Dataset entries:
§ §

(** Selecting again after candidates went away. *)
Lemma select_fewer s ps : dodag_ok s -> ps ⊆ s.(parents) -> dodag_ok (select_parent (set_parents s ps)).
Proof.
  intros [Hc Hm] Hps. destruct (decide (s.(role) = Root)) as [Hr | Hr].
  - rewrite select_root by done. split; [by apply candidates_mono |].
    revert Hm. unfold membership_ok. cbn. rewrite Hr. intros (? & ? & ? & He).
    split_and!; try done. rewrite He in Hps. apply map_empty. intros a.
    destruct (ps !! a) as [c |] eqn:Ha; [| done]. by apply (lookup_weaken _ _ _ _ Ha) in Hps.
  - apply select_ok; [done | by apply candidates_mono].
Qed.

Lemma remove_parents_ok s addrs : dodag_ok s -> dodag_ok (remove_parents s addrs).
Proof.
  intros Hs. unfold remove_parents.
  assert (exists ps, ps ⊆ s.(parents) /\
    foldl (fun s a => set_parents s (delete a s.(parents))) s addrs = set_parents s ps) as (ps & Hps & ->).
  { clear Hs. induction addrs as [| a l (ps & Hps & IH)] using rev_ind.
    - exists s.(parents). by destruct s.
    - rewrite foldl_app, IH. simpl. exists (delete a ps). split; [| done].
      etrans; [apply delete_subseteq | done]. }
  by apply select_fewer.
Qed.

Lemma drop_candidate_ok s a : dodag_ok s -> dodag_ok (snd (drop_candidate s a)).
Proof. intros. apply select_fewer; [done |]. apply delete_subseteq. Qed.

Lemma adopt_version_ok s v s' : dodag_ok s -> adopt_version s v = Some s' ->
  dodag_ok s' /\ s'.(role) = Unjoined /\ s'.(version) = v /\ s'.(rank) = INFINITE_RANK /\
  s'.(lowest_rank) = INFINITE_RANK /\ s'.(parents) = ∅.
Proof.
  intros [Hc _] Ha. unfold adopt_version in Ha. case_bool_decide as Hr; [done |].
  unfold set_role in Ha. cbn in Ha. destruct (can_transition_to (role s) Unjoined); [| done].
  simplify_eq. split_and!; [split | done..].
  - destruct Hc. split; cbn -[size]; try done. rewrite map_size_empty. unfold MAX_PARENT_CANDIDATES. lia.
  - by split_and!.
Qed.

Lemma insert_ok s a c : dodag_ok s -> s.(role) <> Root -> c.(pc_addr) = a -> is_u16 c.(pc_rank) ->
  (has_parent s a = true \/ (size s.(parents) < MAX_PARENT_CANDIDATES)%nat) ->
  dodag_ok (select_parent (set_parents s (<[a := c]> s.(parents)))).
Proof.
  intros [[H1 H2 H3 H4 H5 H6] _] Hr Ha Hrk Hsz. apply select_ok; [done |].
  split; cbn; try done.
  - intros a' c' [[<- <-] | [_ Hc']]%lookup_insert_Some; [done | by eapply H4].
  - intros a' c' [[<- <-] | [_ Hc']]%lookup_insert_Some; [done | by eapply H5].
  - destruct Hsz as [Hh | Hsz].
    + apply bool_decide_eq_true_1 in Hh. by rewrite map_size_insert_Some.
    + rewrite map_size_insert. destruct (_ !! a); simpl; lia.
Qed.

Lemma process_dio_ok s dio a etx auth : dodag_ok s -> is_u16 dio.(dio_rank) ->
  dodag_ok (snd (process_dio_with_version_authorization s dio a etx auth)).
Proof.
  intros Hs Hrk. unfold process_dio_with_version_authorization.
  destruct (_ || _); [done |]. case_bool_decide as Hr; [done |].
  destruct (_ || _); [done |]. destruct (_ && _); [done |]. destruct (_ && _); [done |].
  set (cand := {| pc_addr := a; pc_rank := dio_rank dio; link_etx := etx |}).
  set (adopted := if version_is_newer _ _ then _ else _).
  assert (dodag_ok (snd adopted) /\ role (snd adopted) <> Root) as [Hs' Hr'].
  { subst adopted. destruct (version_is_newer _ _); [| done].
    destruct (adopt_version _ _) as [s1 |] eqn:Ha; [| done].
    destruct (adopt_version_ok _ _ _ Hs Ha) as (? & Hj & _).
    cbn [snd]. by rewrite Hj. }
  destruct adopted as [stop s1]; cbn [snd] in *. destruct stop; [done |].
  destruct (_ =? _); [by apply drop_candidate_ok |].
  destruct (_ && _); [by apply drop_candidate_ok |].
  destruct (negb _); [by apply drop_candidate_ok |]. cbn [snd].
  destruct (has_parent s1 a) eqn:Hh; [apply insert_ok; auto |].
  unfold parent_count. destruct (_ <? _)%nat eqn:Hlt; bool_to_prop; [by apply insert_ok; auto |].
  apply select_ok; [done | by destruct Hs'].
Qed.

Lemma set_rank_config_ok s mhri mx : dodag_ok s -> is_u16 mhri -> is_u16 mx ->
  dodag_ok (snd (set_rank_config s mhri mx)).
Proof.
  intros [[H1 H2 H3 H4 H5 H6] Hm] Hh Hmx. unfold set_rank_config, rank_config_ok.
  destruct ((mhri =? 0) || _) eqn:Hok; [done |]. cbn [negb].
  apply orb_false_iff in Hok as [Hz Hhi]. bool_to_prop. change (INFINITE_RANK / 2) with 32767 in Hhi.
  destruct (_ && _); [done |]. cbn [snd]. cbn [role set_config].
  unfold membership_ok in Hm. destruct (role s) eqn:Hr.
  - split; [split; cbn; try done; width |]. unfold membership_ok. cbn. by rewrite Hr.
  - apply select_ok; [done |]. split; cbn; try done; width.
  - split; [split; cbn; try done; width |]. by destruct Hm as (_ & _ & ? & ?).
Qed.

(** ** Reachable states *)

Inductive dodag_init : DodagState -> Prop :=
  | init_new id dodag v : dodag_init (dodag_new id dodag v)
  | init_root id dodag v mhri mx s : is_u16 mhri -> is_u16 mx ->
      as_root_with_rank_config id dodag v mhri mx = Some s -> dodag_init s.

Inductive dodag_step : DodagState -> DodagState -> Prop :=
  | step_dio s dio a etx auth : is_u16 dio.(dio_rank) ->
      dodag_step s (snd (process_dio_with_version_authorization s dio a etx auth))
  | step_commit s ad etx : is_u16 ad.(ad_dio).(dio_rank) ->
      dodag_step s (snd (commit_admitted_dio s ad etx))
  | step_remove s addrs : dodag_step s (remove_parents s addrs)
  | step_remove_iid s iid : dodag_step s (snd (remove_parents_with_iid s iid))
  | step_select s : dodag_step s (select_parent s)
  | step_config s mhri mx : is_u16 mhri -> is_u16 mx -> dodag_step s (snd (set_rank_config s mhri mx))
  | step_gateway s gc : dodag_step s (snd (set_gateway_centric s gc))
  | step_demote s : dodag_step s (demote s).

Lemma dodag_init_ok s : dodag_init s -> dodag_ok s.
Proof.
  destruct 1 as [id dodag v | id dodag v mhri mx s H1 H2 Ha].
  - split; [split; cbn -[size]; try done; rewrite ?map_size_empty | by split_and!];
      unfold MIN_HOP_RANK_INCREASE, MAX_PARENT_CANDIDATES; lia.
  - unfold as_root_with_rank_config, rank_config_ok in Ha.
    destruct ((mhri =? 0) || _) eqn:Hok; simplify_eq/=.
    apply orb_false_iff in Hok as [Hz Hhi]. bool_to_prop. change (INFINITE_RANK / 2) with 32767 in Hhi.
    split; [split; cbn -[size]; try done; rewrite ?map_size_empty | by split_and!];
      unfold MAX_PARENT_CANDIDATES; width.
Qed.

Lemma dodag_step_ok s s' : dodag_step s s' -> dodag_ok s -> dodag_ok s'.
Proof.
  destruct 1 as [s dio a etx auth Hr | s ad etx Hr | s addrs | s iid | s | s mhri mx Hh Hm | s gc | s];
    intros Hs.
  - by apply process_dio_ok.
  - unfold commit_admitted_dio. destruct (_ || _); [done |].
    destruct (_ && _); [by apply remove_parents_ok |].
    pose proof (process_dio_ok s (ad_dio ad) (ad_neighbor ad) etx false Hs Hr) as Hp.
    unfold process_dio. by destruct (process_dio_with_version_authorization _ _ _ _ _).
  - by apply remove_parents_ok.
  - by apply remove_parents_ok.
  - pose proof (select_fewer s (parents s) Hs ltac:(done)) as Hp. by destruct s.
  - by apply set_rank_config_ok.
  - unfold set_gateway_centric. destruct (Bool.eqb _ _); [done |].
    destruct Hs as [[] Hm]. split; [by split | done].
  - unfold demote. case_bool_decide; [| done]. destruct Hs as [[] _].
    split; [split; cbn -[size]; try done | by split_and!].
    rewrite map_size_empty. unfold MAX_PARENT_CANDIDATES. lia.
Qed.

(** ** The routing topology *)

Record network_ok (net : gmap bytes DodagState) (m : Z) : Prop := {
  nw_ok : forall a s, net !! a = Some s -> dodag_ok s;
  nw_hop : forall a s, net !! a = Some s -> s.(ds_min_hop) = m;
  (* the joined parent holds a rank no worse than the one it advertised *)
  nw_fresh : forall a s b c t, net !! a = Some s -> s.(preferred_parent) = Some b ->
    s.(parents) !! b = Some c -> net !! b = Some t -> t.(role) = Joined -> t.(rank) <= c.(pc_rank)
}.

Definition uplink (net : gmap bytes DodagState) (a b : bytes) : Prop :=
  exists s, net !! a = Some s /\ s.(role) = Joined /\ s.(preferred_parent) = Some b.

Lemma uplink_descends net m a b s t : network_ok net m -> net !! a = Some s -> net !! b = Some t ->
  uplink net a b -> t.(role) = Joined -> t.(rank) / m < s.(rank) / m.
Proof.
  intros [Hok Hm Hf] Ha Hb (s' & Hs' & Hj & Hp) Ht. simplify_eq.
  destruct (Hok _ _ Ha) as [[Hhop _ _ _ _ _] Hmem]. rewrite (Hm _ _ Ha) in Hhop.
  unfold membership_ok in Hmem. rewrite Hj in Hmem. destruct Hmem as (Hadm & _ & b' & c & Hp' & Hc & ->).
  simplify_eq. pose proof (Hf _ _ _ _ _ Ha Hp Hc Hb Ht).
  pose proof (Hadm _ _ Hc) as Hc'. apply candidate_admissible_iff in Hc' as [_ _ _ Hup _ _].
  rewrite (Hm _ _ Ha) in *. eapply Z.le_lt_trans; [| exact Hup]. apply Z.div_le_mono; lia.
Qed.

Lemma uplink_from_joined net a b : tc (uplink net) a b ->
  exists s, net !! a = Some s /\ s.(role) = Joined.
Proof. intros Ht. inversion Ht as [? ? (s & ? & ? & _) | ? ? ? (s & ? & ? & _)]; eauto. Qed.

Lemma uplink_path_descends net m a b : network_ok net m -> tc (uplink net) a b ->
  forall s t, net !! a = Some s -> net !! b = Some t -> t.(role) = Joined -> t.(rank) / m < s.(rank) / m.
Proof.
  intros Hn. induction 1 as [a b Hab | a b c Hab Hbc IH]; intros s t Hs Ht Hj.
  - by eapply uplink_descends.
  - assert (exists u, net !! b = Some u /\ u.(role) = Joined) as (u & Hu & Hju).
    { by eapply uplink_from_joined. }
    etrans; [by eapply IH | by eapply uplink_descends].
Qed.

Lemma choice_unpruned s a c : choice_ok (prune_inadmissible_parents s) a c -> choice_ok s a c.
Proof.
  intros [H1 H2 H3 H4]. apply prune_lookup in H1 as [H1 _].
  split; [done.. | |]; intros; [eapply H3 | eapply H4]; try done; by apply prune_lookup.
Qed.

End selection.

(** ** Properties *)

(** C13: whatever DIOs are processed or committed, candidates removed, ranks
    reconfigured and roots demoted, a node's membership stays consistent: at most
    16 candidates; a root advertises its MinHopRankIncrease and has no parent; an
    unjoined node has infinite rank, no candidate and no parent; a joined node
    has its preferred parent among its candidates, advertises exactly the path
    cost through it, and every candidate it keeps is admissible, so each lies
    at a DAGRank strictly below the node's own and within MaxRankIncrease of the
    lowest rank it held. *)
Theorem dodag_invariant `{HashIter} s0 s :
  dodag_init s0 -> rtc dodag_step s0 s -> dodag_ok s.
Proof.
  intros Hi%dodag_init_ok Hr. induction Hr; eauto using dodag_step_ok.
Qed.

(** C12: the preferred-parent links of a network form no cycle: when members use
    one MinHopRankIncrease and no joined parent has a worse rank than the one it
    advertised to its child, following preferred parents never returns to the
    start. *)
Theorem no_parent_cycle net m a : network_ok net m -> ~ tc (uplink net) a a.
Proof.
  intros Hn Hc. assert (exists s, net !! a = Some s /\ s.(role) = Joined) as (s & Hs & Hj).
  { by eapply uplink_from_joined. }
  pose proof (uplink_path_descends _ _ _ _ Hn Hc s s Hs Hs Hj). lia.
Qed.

§ §

When you reach the line containing "Lemma choice_unpruned s" in the data above, start copying exactly, and stop after the line containing "unjoined node has".

- PROBLEM SOLUTION -
Lemma choice_unpruned s a c : choice_ok (prune_inadmissible_parents s) a c -> choice_ok s a c.
Proof.
  intros [H1 H2 H3 H4]. apply prune_lookup in H1 as [H1 _].
  split; [done.. | |]; intros; [eapply H3 | eapply H4]; try done; by apply prune_lookup.
Qed.

End selection.

(** ** Properties *)

(** C13: whatever DIOs are processed or committed, candidates removed, ranks
    reconfigured and roots demoted, a node's membership stays consistent: at most
    16 candidates; a root advertises its MinHopRankIncrease and has no parent; an
    unjoined node has infinite rank, no candidate and no parent; a joined node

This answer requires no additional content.